What you are asked to do: From the entries below, please gather each line containing the string "Require".

[Saved data entries]
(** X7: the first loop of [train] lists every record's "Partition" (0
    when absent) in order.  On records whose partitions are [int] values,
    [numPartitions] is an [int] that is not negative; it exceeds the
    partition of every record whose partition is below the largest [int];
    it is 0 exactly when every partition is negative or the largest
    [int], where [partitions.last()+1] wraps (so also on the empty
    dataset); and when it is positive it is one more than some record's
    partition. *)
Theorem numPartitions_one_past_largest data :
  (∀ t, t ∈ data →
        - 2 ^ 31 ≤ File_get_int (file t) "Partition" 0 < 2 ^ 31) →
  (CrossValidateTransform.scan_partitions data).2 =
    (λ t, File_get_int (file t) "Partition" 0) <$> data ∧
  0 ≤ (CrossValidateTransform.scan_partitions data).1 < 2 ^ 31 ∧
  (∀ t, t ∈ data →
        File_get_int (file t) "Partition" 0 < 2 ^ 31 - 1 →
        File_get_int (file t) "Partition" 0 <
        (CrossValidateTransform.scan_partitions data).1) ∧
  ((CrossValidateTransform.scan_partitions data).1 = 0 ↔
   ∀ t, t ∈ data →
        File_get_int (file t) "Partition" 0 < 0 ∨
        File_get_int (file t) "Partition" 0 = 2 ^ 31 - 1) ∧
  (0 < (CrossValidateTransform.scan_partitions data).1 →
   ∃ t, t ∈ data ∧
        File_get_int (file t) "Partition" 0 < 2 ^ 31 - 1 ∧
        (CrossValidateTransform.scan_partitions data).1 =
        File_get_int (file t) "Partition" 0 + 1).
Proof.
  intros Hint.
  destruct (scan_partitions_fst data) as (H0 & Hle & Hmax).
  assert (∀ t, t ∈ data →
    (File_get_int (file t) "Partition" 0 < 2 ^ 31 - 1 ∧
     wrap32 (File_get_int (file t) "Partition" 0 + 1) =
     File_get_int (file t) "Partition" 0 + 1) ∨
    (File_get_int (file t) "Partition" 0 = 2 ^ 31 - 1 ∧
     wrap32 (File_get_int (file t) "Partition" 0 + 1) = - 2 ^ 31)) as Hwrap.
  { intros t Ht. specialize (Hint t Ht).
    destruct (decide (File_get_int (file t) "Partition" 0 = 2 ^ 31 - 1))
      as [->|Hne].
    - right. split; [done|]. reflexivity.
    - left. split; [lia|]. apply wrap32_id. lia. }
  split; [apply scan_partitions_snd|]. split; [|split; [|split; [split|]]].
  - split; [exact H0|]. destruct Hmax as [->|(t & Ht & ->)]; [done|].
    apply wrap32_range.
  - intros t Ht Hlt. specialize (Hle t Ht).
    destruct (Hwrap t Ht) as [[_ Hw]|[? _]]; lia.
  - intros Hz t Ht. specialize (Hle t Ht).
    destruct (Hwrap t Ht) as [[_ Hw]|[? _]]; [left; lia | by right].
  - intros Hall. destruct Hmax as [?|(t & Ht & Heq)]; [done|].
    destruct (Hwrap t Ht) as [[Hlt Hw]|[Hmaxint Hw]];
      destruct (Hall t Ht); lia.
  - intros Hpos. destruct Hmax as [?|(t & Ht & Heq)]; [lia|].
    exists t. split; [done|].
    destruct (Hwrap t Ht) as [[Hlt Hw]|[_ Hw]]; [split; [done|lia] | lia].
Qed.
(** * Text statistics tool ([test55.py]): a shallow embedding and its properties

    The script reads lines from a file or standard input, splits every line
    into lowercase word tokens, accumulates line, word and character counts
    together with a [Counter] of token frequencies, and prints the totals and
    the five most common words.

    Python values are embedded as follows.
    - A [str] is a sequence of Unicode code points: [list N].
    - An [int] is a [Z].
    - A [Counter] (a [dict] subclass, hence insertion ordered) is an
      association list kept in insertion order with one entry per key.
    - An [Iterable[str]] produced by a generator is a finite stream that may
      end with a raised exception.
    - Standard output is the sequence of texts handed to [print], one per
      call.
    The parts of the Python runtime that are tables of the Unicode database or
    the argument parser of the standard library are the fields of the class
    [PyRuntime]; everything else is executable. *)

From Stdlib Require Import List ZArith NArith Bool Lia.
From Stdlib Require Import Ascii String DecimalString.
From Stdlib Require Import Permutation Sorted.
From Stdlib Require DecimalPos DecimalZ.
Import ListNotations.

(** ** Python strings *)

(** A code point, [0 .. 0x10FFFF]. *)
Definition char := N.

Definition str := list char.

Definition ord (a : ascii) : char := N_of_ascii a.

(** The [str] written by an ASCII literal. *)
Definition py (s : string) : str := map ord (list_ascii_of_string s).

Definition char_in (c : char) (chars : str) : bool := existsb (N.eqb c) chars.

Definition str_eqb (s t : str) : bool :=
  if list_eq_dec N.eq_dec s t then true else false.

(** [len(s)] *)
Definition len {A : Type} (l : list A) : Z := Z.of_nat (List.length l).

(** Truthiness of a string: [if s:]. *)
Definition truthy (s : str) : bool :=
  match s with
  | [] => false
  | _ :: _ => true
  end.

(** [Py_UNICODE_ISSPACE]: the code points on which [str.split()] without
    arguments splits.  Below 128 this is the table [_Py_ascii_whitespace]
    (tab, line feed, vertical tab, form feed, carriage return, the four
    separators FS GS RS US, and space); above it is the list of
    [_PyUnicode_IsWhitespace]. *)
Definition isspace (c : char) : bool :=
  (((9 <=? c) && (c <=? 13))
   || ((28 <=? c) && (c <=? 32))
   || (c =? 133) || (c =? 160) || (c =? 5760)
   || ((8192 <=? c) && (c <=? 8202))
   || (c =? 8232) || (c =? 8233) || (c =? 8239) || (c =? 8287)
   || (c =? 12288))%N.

Reply:
From Stdlib Require Import List ZArith NArith Bool Lia.
From Stdlib Require Import Ascii String DecimalString.
From Stdlib Require Import Permutation Sorted.
From Stdlib Require DecimalPos DecimalZ.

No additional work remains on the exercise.